O governo foi acusado de ter incluído em sua delegação membros da Abin (Agência Brasileira de Inteligência) para monitorar ONGs e ativistas de direitos humanos durante a COP25, em 2019, em Madri.

Agora, os protestos internacionais se referem às intimidações sofridas por membros da delegação de indígenas. Durante a COP26, um dos objetivos do governo era a de se apresentar como um parceiro legítimo nas negociações e proliferou promessas de redução de desmatamento. Bolsonaro, porém, foi um dos raros chefes de estado a não viajar até a Escócia. Questionado pela coluna sobre a ausência, ele apenas disse: "não te devo satisfação, rapaz".

A delegação oficial do país que foi até Glasgow foi deixou de fora indígenas, ativistas de direitos humanos e ONGs, dando lugar aos representantes da Confederação Nacional da Agricultura e do setor industrial.

Segundo o documento dos relatores da ONU, um dos principais casos de intimidação na Conferência foi o de Alessandra Korap Munduruku, indígena e defensora de direitos humanos. Ela é a coordenadora da Associação Indígena Pariri na região Tapajós Itaituba.

A carta, de 18 de fevereiro de 2022, foi assinada pelos relatores Mary Lawlor, David R. Boyd, Irene Khan e José Francisco Cali Tzay.

"Durante a Conferência (em Glasgow), ela, juntamente com outros líderes indígenas, denunciou a invasão de corporações em territórios indígenas, incluindo projetos de mineração e hidroelétricas, bem como a falta de proteção do Estado, e seu fracasso na demarcação de territórios indígenas", disse a carta.

"Durante a COP26, a Sra. Munduruku e outros ativistas indígenas receberam ameaças e foram intimidados depois de denunciarem grandes corporações e o governo brasileiro", afirmou.

Na Conferência em Glasgow, Munduruku teria sofrido "uma reprimenda agressiva por parte de um indivíduo não identificado que questionava que os povos indígenas estavam "misturando política e meio ambiente".

A carta lembra que os seguranças no evento tiveram que intervir e pedir ao homem para deixar o local do evento.

Os ataques, porém, continuaram depois de Glasgow, Ao retornar à sua comunidade, ela sofreu ameaças e intimidações, incluindo o roubo e vandalização de sua casa, o que a forçou e sua família a se mudarem para garantir sua segurança.

Em 10 de novembro de 2021, a eletricidade da casa da ativista foi cortada por um representante do fornecedor de energia local, supostamente por razões de manutenção. "Embora sua eletricidade tenha sido restaurada posteriormente, o incidente foi tão incomum que provocou temores pela segurança da Sra. Munduruku e de sua família. Por esta razão, eles deixaram sua casa para ficar com um amigo", explicaram os relatores.

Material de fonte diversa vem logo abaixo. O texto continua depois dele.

(** C7: the claim fails. An anchor with [href="httpx"] begins with
    "http", so the href is kept: the record is accepted with the url
    "httpx", which is not an absolute URL. *)
Lemma accepted_url_not_absolute :
  ~ (forall card j, _parse_job_card card = Some j -> is_absolute_url (get_url j) = true).
Proof.
  intros H.
  specialize (H card_httpx (default ∅ (_parse_job_card card_httpx)) eq_refl).
  vm_compute in H. discriminate.
Qed.

Example card_httpx_url :
  get_url <$> _parse_job_card card_httpx = Some (lit "httpx").
Proof. reflexivity. Qed.

Lemma accepted_url_normalized_witness :
  exists e href,
    url_elem (card "Rust Developer" "Initech" "/jobs/view/2?trk=y") = Some e
    /\ get_href e = Some href /\ href <> []
    /\ (startswith (lit "/") href = true ->
          lit "https://www.linkedin.com/jobs/view/2" = cut_query (SITE ++ href))
    /\ (startswith (lit "/") href = false -> startswith (lit "http") href = false ->
          lit "https://www.linkedin.com/jobs/view/2" = cut_query (SITE ++ lit "/" ++ href))
    /\ (startswith (lit "http") href = true ->
          lit "https://www.linkedin.com/jobs/view/2" = cut_query href)
    /\ has_char QUESTION (lit "https://www.linkedin.com/jobs/view/2") = false
    /\ startswith (lit "http") (lit "https://www.linkedin.com/jobs/view/2") = true.
Proof.
  apply (accepted_url_normalized
           (card "Rust Developer" "Initech" "/jobs/view/2?trk=y")
           (default ∅ (_parse_job_card (card "Rust Developer" "Initech" "/jobs/view/2?trk=y")))).
  vm_compute. reflexivity.
Defined.

Lemma Forall_url_check (jobs : list job) :
  forallb (fun j => truthy (get_url j)) jobs = true ->
  Forall (fun j => get_url j <> []) jobs.
Proof.
  induction jobs as [|j jobs IH]; simpl; [constructor|].
  intros [Hj Hr]%andb_prop. constructor; [by destruct (get_url j) | by apply IH].
Qed.

Lemma deduplicate_first_per_url_witness :
  _deduplicate_jobs jobs_ABA `sublist_of` jobs_ABA
  /\ NoDup (get_url <$> _deduplicate_jobs jobs_ABA)
  /\ (forall j, j ∈ jobs_ABA ->
        exists k, k ∈ _deduplicate_jobs jobs_ABA /\ get_url k = get_url j)
  /\ (forall i j, jobs_ABA !! i = Some j ->
        (forall i' j', (i' < i)%nat -> jobs_ABA !! i' = Some j' ->
                       get_url j' <> get_url j) ->
        j ∈ _deduplicate_jobs jobs_ABA).
Proof.
  apply (deduplicate_first_per_url jobs_ABA), Forall_url_check.
  vm_compute. reflexivity.
Defined.

Example deduplicate_ABA :
  get_url <$> jobs_ABA
  = [lit "https://in.linkedin.com/jobs/view/1";
     lit "https://www.linkedin.com/jobs/view/2";
     lit "https://in.linkedin.com/jobs/view/1"]
  /\ get_url <$> _deduplicate_jobs jobs_ABA
     = [lit "https://in.linkedin.com/jobs/view/1";
        lit "https://www.linkedin.com/jobs/view/2"].
Proof. split; vm_compute; reflexivity. Qed.

(** Outside the records of the extractor: a record whose url is the
    empty string is not kept at all, so its url has no record in the
    result. *)
Lemma deduplicate_drops_empty_url :
  ~ (forall jobs j, j ∈ jobs ->
       exists k, k ∈ _deduplicate_jobs jobs /\ get_url k = get_url j).
Proof.
  intros H. destruct (H [job_no_url] job_no_url) as (k & Hk & _).
  - apply elem_of_cons. by left.
  - vm_compute in Hk. by apply elem_of_nil in Hk.
Qed.

Example deduplicate_ex :
  titles_urls (_deduplicate_jobs
    (parse_cards page_A ++ parse_cards page_B ++ [job_no_url] ++ parse_cards page_A))
  = [(lit "Python Developer", lit "https://in.linkedin.com/jobs/view/1");
     (lit "Rust Developer", lit "https://www.linkedin.com/jobs/view/2")].
Proof. vm_compute. reflexivity. Qed.

Lemma three_empty_iterations_stop_witness :
  exists site st' s',
    run_loop cfg3 "python" 5 net_nothing = Some (Stopped site, st', s')
    /\ reason_of site = TooManyConsecutiveEmptyPages
    /\ all_jobs st' = []
    /\ run cfg3 "python" 5 net_nothing
       = Some (Ret (finish 5 []), {| config := config cfg3; jobs := finish 5 [] |}, s').
Proof.
  apply (three_empty_iterations_stop session_get create_connection (parser_of pages)
           cfg3 (lit "python") (lit "India") 5 None
           0 (fresh net_nothing) initial_state (fresh net_nothing)).
  - reflexivity.
  - vm_compute. reflexivity.
  - vm_compute. reflexivity.
Defined.

(** Three empty iterations after a productive one: the record of page A
    is returned. *)
Example stop_after_one_page :
  (fun '(r, _, s) => (r, length (List.filter is_get (trace s)))) <$>
    run cfg3 "python" 5 {| gets := ok "A" :: gets net_nothing; online := true |}
  = Some (Ret (parse_cards page_A), 4%nat).
Proof. vm_compute. reflexivity. Qed.

(* ===================================================================== *)
(** ** User input *)
(* ===================================================================== *)

(** C10. Whatever the limit, an empty or whitespace-only input gives the
    default 50, and the limit is not looked at: with a limit below 50 the
    count returned exceeds it, and no [InputValidationError] is raised. *)
Theorem validate_job_count_blank (int : pystr -> option Z) (value : pystr) (max_limit : Z) :
  forallb isspace value = true ->
  validate_job_count int value max_limit = Ret 50
  /\ (max_limit < 50 ->
        exists n, validate_job_count int value max_limit = Ret n /\ max_limit < n).
Proof.
  intros Hv. unfold validate_job_count. rewrite (strip_blank value Hv). simpl.
  split; [done|]. intros Hm. exists 50. by split.
Qed.

Lemma validate_job_count_blank_witness :
  validate_job_count int_ascii (lit "   ") 10 = Ret 50
  /\ (10 < 50 ->
        exists n, validate_job_count int_ascii (lit "   ") 10 = Ret n /\ 10 < n).
Proof. apply (validate_job_count_blank int_ascii (lit "   ") 10). reflexivity. Defined.

Example validate_job_count_ex :
  validate_job_count int_ascii (lit "25") 500 = Ret 25
  /\ validate_job_count int_ascii (lit "0") 500 = Exn InputValidationError
  /\ validate_job_count int_ascii (lit "501") 500 = Exn InputValidationError
  /\ validate_job_count int_ascii (lit "many") 500 = Exn InputValidationError
  /\ validate_job_count int_ascii (lit "") 10 = Ret 50.
Proof. repeat split; reflexivity. Qed.

(* ===================================================================== *)
(** ** Text normalization: more on [_clean_text] *)
(* ===================================================================== *)

Section CleanText.

Implicit Types (w s cur : pystr) (ws : list pystr).

Lemma nospace_rev s : nospace (rev s) = nospace s.
Proof.
  unfold nospace. apply eq_true_iff_eq. rewrite !forallb_forall.
  split; intros H c Hc; apply H; by apply in_rev in Hc || apply in_rev.
Qed.

Lemma rev_word cur : cur <> [] -> nospace cur = true -> word (rev cur).
Proof.
  intros Hne Hs. split; [|by rewrite nospace_rev].
  intros E%(f_equal length). rewrite length_rev in E. by destruct cur.
Qed.

Lemma split_ws_from_words s cur :
  nospace cur = true -> Forall word (split_ws_from cur s).
Proof.
  revert cur. induction s as [|c s IH]; intros cur Hcur; simpl.
  - destruct cur as [|x cur]; [constructor|].
    constructor; [by apply rev_word | constructor].
  - destruct (isspace c) eqn:Ec.
    + destruct cur as [|x cur]; [by apply IH|].
      constructor; [by apply rev_word | by apply IH].
    + apply IH. unfold nospace in *. simpl. by rewrite Ec.
Qed.

(** Reading a word only extends the current run. *)
Lemma split_ws_from_word w s cur :
  nospace w = true ->
  split_ws_from cur (w ++ s) = split_ws_from (rev w ++ cur) s.
Proof.
  revert cur. induction w as [|c w IH]; intros cur Hw; [done|].
  simpl in Hw. apply andb_prop in Hw as [Hc Hw]. apply negb_true_iff in Hc.
  simpl. rewrite Hc, (IH _ Hw). by rewrite <- app_assoc.
Qed.

Lemma split_ws_from_end cur : cur <> [] -> split_ws_from cur [] = [rev cur].
Proof. by destruct cur. Qed.

Lemma split_ws_from_space cur s :
  cur <> [] -> split_ws_from cur (32%N :: s) = rev cur :: split_ws_from [] s.
Proof. by destruct cur. Qed.

Lemma rev_nonempty s : s <> [] -> rev s <> [].
Proof. intros Hne E%(f_equal length). rewrite length_rev in E. by destruct s. Qed.

(** Splitting the words joined by single spaces gives the words back. *)
Lemma split_ws_join ws :
  Forall word ws -> split_ws (join (lit " ") ws) = ws.
Proof.
  unfold split_ws. induction 1 as [|w ws [Hne Hw] Hws IH]; [done|].
  destruct ws as [|w' ws].
  - cbn [join]. rewrite <- (app_nil_r w), split_ws_from_word by done.
    rewrite app_nil_r, split_ws_from_end by (by apply rev_nonempty).
    by rewrite rev_involutive, app_nil_r.
  - change (join (lit " ") (w :: w' :: ws))
      with (w ++ 32%N :: join (lit " ") (w' :: ws)).
    rewrite split_ws_from_word by done.
    rewrite app_nil_r, split_ws_from_space by (by apply rev_nonempty).
    by rewrite rev_involutive, IH.
Qed.

Lemma lstrip_head c s : isspace c = false -> lstrip (c :: s) = c :: s.
Proof. intros H. simpl. by rewrite H. Qed.

(** Words joined by single spaces begin and end with a non-space. *)
Lemma join_words_ends ws :
  Forall word ws -> ws <> [] ->
  exists c s, join (lit " ") ws = c :: s /\ isspace c = false
    /\ exists d t, rev (c :: s) = d :: t /\ isspace d = false.
Proof.
  induction 1 as [|w ws [Hne Hw] Hws IH]; [done|]. intros _.
  destruct w as [|c w]; [done|]. simpl in Hw.
  apply andb_prop in Hw as [Hc Hw]. apply negb_true_iff in Hc.
  destruct ws as [|w' ws].
  - exists c, w. repeat split; [done|].
    destruct (rev (c :: w)) as [|d t] eqn:E.
    + by apply (f_equal length) in E; rewrite length_rev in E.
    + exists d, t. split; [done|].
      assert (In d (c :: w)) as [->|Hd]
        by (apply in_rev; rewrite E; by left); [done|].
      apply negb_true_iff. unfold nospace in Hw. rewrite forallb_forall in Hw.
      by apply Hw.
  - destruct IH as (c' & s' & Hj & Hc' & d & t & Hrev & Hd); [done|].
    change (join (lit " ") ((c :: w) :: w' :: ws))
      with (c :: w ++ 32%N :: join (lit " ") (w' :: ws)).
    rewrite Hj. exists c, (w ++ 32%N :: c' :: s'). repeat split; [done|].
    exists d, (t ++ 32%N :: rev w ++ [c]). split; [|done].
    change (c :: w ++ 32%N :: c' :: s') with ((c :: w) ++ [32%N] ++ (c' :: s')).
    rewrite !rev_app_distr, Hrev. simpl. by rewrite <- !app_assoc.
Qed.

Lemma strip_join_words ws :
  Forall word ws -> ws <> [] ->
  strip (join (lit " ") ws) = join (lit " ") ws.
Proof.
  intros Hws Hne.
  destruct (join_words_ends ws Hws Hne) as (c & s & -> & Hc & d & t & Hrev & Hd).
  unfold strip. rewrite (lstrip_head c s Hc), Hrev, (lstrip_head d t Hd), <- Hrev.
  apply rev_involutive.
Qed.

(** What [_clean_text] returns is a non-empty list of words joined by
    single spaces. *)
Lemma clean_text_words (text : pystr) :
  exists ws, ws <> [] /\ Forall word ws /\ _clean_text text = join (lit " ") ws.
Proof.
  assert (exists ws, ws <> [] /\ Forall word ws /\ NA = join (lit " ") ws) as HNA.
  { exists [NA]. repeat split; try done. repeat constructor; done. }
  unfold _clean_text. destruct (truthy text); simpl; [|done].
  pose proof (split_ws_from_words text [] eq_refl) as Hws.
  fold (split_ws text) in Hws.
  destruct (split_ws text) as [|w ws] eqn:E; [done|].
  assert (truthy (join (lit " ") (w :: ws)) = true) as ->.
  { destruct (join_words_ends (w :: ws) Hws) as (c & s & -> & _); done. }
  exists (w :: ws). rewrite strip_join_words by done. done.
Qed.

Dois dias depois, sua casa assaltada e vandalizada. "Os perpetradores roubaram cartões de memória de câmeras de segurança, documentos e dinheiro. Acredita-se que o roubo foi motivado politicamente e como tal foi reportado à Polícia Federal que inspecionou sua casa em 13 de novembro de 2021", destaca o documento, que indica que os resultados da inspeção policial e da investigação ainda não são conhecidos no momento do envio da carta.

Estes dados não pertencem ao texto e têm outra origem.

(** A reply without dates, on 2025-01-10 at ten in the morning, in UTC: the
    plan runs from that day to 2025-01-17. *)
Lemma X13_witness :
  exists plan,
    Gateway.generateStudyPlan JsDate.utc Sample.planClient
      "Plan my exam week" [] 1736503200000 = Groq.Returned plan
    /\ Gateway.startDate plan = Groq.JStr "2025-01-10"
    /\ Gateway.endDate plan = Groq.JStr "2025-01-17"
    /\ List.length (Gateway.tasks plan) = 2%nat.
Proof.
  destruct (X13_generateStudyPlan_fills_the_plan JsDate.utc Sample.planClient
              "Plan my exam week" [] 1736503200000 1737108000000 _ _
              eq_refl eq_refl eq_refl)
    as [(plan & Hplan & _ & _ & _ & _ & Hstart & Hend & _ & _ & Hlen & _) _].
  - repeat constructor; discriminate.
  - exists plan. split; [exact Hplan|].
    split; [now apply Hstart|]. split; [now apply Hend | exact Hlen].
Defined.

(** The second task of a new plan is marked as completed. *)
Lemma X8_witness :
  exists plan',
    snd (MemStorage.updateStudyPlanTask
           (fst (MemStorage.createStudyPlan MemStorage.empty "p9"
                   Sample.taskUuid 5000 Sample.insertPlan))
           "p9" "u1" Sample.markDone) = Some plan'
    /\ map StudyTask.completed (StudyPlan.tasks plan') = [false; true].
Proof.
  destruct (X8_created_plan_updates_one_task MemStorage.empty "p9"
              Sample.taskUuid 5000 Sample.insertPlan Sample.markDone 1%nat)
    as (_ & _ & plan' & Hret & _ & Hlen & Htasks).
  - simpl. intros [|[|j]] [|[|k]] Hj Hk H; try reflexivity;
      try discriminate; lia.
  - simpl. lia.
  - exists plan'. split; [exact Hret|].
    pose proof (Htasks 0%nat _ eq_refl) as H0.
    pose proof (Htasks 1%nat _ eq_refl) as H1.
    simpl in Hlen, H0, H1.
    destruct (StudyPlan.tasks plan') as [|a [|b [|c rest]]];
      try discriminate.
    simpl in H0, H1. injection H0 as ->. injection H1 as ->. reflexivity.
Defined.
(* ===== verification/_CoqProject ===== *)
-Q . S2P
Prelude.v
GoBase.v
Float64.v
Errors.v
Catalog.v
Money.v
Pricing.v
VirtualKey.v
GoCrypto.v
KeyFormat.v
Credential.v
Config.v
Duration.v
Context.v
Hooks.v
Headers.v
Transport.v
Network.v
ProviderPlane.v
Selection.v
Gorm.v
Atomic.v
StoreBudget.v
Usage.v
Budget.v
BudgetJobs.v
BudgetSync.v
BudgetHooks.v
BudgetRace.v
UsageFlush.v
Governance.v
StoreCatalog.v
ModelCatalog.v
Chat.v
OpenAI.v
Sse.v
Providers.v
Server.v
ServerChat.v
Gateway.v
StreamRun.v
KeyStore.v
KeyAdmin.v
Base64.v
Secrets.v
CredentialStore.v
CredentialAdmin.v
MetricsEvent.v
MetricsEngine.v
EventRows.v
DuckDB.v
Migrations.v
MetricsReads.v
MetricsDetail.v
MetricsQueries.v
Worker.v
PricingSource.v
CustomPricing.v
CatalogSync.v
Lifecycle.v
BudgetAdmin.v
ProviderAdmin.v
ModelPages.v
RowTypes.v
AzureAuth.v
StoreModels.v
Deployments.v
ConfigFile.v
Logs.v
Routes.v
Opening.v
Main.v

Aquele não era o primeiro ataque contra ela. A indígena sofreu uma invasão de sua casa em 2019, depois de ter denunciado invasões nos territórios Munduruku, incluindo projetos de mineração. Naquela época, documentos e relatórios foram roubados e nenhuma prisão foi feita.

Os indícios de que ela estaria sendo alvo de um monitoramento continuaram. De 18 a 20 de dezembro de 2021, a ativista participou da Assembleia Geral dos Povos Munduruku. Durante o evento, ela foi informada que uma mulher havia procurado informações sobre ela antes do roubo de sua casa.

Entre 25 e 26 de dezembro, o marido da indígena foi seguido por quatro homens vestidos à paisana em um carro preto durante a noite. A própria ativista também havia sido seguida anteriormente por uma van preta.

"Queremos expressar nossa preocupação com as acusações", disseram os relatores. "Em particular, estamos preocupados com as alegações de atos de intimidação durante a participação da Sra. Munduruku na COP26 da ONU e com os incidentes que se seguiram ao seu retorno", alertaram.

"Dado o trabalho contínuo de defesa da Sra. Munduruku, particularmente sua posição como Coordenadora da Associação indígena Pariri da região Tapajós Itaituba, estamos preocupados com o risco contínuo de ameaças, intimidações e ataques", insistiram.

Segundo eles, se confirmados, os atos ocorrem num contexto mais amplo de intimidação, ameaças e ataques contra aqueles que defendem os direitos dos Povos Indígenas Munduruku no Estado do Pará, bem como dos Defensores dos Direitos Humanos no Brasil de forma mais ampla.

Na carta, os relatores pediram que o governo forneça "informações sobre as medidas tomadas para proteger a Sra. Munduruku, incluindo o progresso na investigação da Polícia Federal sobre a invasão da casa da Sra. Munduruku".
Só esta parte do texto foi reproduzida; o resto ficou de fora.